== PROVIDED RECORDS ==
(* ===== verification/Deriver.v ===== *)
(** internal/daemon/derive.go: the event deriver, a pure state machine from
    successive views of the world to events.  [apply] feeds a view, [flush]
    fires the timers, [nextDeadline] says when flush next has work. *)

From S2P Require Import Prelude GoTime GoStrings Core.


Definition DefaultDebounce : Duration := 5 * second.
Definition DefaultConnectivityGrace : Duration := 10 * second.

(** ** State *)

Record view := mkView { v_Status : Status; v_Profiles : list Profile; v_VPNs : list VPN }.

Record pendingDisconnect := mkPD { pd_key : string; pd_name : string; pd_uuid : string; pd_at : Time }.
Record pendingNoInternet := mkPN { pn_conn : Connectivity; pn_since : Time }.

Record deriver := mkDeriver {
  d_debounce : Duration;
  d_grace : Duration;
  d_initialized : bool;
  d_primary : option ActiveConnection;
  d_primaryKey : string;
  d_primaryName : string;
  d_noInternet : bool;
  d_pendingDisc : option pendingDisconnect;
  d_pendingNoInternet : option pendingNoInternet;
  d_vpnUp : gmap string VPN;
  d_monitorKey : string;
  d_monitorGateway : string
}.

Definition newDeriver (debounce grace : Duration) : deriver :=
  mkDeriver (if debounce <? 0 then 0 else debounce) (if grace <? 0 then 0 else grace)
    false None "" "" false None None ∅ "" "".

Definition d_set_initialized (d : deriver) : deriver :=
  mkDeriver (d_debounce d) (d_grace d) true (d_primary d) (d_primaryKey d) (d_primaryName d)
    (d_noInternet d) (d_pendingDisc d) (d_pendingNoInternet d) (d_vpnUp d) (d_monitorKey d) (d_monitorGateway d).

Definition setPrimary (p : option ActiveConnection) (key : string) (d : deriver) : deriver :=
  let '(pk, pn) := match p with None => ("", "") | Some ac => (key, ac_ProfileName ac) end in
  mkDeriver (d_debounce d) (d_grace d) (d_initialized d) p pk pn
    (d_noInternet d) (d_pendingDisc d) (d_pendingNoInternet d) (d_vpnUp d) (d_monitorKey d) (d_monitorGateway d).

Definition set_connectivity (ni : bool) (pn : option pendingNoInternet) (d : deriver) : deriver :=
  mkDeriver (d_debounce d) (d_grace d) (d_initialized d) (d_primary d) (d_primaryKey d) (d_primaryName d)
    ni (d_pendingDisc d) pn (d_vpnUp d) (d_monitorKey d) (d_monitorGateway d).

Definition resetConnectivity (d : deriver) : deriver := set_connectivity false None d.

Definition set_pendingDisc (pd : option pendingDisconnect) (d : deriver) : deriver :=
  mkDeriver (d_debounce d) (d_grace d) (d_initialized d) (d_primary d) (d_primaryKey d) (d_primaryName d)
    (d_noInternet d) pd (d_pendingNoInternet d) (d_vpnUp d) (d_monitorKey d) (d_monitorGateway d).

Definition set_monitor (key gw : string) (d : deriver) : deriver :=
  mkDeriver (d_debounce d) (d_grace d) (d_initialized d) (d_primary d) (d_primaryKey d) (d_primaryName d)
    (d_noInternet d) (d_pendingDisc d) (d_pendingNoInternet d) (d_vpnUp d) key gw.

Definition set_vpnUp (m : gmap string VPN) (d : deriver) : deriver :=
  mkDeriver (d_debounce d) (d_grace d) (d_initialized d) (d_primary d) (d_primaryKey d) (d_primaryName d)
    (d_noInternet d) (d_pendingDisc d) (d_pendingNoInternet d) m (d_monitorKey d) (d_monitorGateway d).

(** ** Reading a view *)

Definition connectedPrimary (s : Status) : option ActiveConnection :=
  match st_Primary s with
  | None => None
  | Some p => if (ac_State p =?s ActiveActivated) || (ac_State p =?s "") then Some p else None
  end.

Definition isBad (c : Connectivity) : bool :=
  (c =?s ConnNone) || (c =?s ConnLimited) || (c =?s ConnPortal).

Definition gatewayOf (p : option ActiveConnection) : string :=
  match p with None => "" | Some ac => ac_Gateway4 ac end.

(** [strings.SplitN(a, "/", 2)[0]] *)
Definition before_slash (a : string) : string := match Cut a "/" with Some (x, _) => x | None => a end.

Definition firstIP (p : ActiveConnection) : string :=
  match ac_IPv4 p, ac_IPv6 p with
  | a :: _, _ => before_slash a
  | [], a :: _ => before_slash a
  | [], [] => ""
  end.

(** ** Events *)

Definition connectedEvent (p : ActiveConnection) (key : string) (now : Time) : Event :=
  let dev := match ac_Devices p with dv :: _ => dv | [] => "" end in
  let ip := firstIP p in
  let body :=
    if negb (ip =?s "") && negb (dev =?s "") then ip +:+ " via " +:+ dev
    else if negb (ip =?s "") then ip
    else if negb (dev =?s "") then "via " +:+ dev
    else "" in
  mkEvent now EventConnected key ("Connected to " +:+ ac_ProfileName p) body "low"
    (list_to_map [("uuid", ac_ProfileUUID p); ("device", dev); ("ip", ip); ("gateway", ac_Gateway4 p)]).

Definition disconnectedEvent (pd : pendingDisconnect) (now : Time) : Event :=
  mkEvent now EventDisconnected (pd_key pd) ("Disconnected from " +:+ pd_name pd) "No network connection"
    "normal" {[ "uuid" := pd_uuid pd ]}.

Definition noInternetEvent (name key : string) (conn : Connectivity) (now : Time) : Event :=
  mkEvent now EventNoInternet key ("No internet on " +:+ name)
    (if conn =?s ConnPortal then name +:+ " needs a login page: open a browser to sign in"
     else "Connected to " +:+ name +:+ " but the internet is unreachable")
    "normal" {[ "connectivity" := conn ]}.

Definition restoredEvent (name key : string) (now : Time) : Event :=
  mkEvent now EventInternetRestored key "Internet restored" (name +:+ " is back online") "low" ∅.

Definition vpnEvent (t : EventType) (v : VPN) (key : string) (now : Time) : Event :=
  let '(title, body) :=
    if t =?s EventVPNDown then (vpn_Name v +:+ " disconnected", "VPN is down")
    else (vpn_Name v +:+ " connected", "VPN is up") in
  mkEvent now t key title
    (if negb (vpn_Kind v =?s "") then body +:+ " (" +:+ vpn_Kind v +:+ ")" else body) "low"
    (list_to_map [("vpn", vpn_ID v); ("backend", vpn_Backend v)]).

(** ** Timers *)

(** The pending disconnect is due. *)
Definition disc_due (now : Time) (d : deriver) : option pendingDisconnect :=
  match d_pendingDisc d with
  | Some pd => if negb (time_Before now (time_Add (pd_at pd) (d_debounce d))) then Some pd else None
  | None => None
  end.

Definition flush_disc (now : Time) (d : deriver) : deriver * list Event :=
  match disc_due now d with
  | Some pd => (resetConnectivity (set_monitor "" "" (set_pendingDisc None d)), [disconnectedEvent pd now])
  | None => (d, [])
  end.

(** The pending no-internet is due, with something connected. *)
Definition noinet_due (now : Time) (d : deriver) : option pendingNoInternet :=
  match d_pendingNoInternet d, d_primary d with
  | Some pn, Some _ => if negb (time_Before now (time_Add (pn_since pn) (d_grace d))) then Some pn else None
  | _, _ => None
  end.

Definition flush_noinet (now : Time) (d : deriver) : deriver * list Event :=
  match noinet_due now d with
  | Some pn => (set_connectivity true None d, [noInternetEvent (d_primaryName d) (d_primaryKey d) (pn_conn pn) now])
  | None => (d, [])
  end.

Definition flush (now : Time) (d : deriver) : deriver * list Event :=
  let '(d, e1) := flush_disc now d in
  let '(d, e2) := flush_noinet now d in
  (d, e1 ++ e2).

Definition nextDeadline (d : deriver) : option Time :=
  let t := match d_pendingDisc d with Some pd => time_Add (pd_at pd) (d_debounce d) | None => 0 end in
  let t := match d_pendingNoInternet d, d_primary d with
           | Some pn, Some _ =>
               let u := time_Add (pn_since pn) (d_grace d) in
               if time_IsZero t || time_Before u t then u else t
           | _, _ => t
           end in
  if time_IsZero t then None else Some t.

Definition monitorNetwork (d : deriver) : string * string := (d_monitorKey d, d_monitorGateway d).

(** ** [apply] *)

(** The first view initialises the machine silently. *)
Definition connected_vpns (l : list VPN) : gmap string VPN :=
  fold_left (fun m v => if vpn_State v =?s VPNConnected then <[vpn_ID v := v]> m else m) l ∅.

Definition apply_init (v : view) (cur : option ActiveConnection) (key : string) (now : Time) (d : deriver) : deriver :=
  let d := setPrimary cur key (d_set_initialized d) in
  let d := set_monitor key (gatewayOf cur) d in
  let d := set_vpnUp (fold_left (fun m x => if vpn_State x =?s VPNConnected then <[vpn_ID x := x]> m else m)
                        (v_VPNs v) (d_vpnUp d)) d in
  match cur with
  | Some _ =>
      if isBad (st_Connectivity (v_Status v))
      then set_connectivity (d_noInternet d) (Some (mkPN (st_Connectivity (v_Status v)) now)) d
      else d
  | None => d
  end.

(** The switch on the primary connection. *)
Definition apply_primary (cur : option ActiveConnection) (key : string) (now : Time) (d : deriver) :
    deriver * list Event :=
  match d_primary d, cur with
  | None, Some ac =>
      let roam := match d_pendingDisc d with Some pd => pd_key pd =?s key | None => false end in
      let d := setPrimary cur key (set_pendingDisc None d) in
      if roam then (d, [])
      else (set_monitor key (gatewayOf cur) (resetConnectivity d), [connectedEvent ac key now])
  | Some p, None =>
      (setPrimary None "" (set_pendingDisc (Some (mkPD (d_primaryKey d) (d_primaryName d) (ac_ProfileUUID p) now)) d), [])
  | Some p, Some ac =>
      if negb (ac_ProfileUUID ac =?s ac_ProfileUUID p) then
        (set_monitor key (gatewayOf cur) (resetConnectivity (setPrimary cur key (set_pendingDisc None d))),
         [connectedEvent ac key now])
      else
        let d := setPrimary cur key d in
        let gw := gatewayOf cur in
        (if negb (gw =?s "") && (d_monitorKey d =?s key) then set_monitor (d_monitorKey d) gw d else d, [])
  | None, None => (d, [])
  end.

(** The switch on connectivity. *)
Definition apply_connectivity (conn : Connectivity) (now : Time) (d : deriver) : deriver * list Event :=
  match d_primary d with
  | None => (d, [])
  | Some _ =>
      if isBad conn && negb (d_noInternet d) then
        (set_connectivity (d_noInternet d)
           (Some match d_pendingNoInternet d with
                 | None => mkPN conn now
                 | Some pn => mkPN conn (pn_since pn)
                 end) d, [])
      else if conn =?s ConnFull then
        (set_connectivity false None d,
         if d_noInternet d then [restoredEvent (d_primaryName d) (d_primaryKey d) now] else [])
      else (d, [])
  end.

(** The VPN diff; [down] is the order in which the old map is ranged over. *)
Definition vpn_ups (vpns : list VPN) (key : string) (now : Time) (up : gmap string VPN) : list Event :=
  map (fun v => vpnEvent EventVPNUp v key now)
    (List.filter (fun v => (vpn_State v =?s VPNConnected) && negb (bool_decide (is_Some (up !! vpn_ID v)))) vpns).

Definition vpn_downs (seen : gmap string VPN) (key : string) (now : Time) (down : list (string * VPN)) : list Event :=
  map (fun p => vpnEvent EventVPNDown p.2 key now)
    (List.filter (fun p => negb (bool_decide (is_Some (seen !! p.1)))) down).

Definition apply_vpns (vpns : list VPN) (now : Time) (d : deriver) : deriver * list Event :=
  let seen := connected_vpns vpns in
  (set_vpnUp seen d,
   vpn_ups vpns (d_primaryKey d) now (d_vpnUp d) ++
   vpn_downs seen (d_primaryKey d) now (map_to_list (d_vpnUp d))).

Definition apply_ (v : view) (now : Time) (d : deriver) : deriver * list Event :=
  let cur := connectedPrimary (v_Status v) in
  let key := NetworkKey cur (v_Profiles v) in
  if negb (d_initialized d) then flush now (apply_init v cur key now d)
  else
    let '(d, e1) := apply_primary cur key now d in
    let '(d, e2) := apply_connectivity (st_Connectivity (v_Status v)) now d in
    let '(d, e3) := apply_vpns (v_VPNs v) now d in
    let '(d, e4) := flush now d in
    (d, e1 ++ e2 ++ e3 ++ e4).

---

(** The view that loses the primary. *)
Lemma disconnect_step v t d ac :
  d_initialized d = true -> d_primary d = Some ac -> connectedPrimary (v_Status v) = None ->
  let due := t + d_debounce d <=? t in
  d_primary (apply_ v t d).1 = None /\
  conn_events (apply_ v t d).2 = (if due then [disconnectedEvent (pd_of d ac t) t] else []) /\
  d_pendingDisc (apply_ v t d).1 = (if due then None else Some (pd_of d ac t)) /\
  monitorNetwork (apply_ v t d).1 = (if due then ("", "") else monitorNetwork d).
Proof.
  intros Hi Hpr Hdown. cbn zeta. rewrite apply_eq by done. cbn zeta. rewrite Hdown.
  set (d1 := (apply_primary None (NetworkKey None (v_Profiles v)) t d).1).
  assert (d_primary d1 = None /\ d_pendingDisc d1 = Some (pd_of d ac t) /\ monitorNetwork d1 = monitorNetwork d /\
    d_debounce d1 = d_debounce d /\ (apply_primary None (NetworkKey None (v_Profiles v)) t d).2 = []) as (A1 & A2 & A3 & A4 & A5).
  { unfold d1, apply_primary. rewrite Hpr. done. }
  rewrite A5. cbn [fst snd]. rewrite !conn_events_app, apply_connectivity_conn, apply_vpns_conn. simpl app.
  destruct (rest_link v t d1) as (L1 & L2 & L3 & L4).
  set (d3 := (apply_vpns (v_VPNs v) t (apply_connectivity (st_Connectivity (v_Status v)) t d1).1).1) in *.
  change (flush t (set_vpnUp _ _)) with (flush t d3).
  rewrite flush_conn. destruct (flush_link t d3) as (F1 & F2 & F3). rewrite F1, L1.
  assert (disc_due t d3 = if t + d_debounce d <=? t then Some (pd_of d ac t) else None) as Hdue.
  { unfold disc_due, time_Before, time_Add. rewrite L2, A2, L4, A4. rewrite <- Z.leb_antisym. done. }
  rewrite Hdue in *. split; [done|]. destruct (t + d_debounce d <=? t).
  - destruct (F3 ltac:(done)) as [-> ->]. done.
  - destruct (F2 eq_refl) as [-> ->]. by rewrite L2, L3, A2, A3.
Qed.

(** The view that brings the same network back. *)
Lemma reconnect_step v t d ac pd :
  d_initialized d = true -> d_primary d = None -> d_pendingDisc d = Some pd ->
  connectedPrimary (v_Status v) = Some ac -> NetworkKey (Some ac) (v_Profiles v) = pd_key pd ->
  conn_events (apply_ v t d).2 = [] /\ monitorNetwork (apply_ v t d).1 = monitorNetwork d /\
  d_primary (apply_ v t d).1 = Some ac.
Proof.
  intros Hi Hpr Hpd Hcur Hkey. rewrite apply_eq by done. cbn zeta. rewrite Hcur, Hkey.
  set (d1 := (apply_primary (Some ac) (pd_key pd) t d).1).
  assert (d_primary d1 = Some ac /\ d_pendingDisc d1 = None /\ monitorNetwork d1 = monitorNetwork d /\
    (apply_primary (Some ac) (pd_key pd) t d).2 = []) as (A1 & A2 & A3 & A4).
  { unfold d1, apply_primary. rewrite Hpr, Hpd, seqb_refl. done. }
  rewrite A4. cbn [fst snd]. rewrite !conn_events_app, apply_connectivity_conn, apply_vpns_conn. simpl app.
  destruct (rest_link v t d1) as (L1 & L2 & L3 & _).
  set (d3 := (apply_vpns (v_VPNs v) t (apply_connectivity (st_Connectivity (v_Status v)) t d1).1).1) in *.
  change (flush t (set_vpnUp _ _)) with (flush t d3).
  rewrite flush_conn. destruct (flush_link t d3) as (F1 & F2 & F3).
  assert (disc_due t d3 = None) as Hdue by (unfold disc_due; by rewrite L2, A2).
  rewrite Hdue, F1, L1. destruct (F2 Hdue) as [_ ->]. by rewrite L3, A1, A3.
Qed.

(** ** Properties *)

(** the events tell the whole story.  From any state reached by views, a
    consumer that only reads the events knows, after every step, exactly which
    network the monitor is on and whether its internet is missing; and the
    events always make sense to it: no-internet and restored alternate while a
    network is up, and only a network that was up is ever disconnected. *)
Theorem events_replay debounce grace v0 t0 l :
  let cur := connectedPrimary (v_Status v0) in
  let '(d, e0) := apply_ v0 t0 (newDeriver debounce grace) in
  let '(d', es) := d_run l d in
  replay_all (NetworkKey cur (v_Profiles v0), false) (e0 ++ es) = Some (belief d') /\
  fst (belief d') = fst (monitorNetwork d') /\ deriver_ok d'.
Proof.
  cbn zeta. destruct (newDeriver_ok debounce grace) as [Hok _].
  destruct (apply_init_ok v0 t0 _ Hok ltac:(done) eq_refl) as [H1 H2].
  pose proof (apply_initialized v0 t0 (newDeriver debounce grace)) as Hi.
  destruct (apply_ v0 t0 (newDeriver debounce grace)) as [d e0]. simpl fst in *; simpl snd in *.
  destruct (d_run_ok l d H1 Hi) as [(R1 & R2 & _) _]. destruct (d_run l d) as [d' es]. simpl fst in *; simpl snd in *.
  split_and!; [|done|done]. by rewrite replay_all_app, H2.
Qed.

...

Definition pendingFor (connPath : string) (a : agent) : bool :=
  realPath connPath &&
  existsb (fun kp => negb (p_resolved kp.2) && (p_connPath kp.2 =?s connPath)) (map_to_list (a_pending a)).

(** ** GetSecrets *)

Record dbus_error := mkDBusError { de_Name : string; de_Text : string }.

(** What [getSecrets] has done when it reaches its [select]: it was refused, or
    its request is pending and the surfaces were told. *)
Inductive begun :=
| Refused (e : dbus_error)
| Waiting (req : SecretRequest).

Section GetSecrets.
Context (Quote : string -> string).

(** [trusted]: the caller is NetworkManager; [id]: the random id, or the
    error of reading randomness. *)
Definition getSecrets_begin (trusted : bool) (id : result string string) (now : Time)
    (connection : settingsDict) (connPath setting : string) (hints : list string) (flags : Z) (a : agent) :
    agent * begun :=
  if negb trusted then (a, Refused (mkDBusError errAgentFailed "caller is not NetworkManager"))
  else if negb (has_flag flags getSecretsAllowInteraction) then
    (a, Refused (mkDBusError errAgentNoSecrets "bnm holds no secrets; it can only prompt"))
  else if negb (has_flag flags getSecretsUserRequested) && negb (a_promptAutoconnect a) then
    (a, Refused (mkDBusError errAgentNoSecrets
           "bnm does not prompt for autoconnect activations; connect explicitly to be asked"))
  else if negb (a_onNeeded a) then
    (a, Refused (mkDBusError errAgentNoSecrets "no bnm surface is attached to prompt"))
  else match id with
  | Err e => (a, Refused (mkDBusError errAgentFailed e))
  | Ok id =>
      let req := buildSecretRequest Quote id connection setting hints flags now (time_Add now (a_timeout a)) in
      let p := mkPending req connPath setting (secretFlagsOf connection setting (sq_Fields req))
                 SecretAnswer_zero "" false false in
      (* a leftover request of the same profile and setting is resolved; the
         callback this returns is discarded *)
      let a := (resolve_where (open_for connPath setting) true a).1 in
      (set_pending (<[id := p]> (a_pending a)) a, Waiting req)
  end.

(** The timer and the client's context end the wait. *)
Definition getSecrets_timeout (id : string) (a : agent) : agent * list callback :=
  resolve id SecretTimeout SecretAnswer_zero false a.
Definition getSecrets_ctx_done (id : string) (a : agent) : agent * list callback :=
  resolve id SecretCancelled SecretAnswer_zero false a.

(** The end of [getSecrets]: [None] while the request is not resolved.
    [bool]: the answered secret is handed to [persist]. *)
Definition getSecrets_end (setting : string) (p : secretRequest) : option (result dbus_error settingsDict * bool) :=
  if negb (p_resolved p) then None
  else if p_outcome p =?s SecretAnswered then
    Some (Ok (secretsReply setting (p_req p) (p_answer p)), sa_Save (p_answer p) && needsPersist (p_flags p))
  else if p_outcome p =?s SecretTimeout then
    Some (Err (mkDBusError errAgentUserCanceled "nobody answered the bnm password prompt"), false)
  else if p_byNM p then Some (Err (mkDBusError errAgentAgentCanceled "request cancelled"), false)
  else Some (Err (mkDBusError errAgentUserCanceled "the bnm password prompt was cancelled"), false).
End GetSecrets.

== AIM OF THE EXERCISE ==
From the data above, reproduce word for word the lines running from the line with "Definition monitorNetwork (d" to the line with "let gw := gatewayOf cur in", ends included.

== THE ANSWER ==
Definition monitorNetwork (d : deriver) : string * string := (d_monitorKey d, d_monitorGateway d).

(** ** [apply] *)

(** The first view initialises the machine silently. *)
Definition connected_vpns (l : list VPN) : gmap string VPN :=
  fold_left (fun m v => if vpn_State v =?s VPNConnected then <[vpn_ID v := v]> m else m) l ∅.

Definition apply_init (v : view) (cur : option ActiveConnection) (key : string) (now : Time) (d : deriver) : deriver :=
  let d := setPrimary cur key (d_set_initialized d) in
  let d := set_monitor key (gatewayOf cur) d in
  let d := set_vpnUp (fold_left (fun m x => if vpn_State x =?s VPNConnected then <[vpn_ID x := x]> m else m)
                        (v_VPNs v) (d_vpnUp d)) d in
  match cur with
  | Some _ =>
      if isBad (st_Connectivity (v_Status v))
      then set_connectivity (d_noInternet d) (Some (mkPN (st_Connectivity (v_Status v)) now)) d
      else d
  | None => d
  end.

(** The switch on the primary connection. *)
Definition apply_primary (cur : option ActiveConnection) (key : string) (now : Time) (d : deriver) :
    deriver * list Event :=
  match d_primary d, cur with
  | None, Some ac =>
      let roam := match d_pendingDisc d with Some pd => pd_key pd =?s key | None => false end in
      let d := setPrimary cur key (set_pendingDisc None d) in
      if roam then (d, [])
      else (set_monitor key (gatewayOf cur) (resetConnectivity d), [connectedEvent ac key now])
  | Some p, None =>
      (setPrimary None "" (set_pendingDisc (Some (mkPD (d_primaryKey d) (d_primaryName d) (ac_ProfileUUID p) now)) d), [])
  | Some p, Some ac =>
      if negb (ac_ProfileUUID ac =?s ac_ProfileUUID p) then
        (set_monitor key (gatewayOf cur) (resetConnectivity (setPrimary cur key (set_pendingDisc None d))),
         [connectedEvent ac key now])
      else
        let d := setPrimary cur key d in
        let gw := gatewayOf cur in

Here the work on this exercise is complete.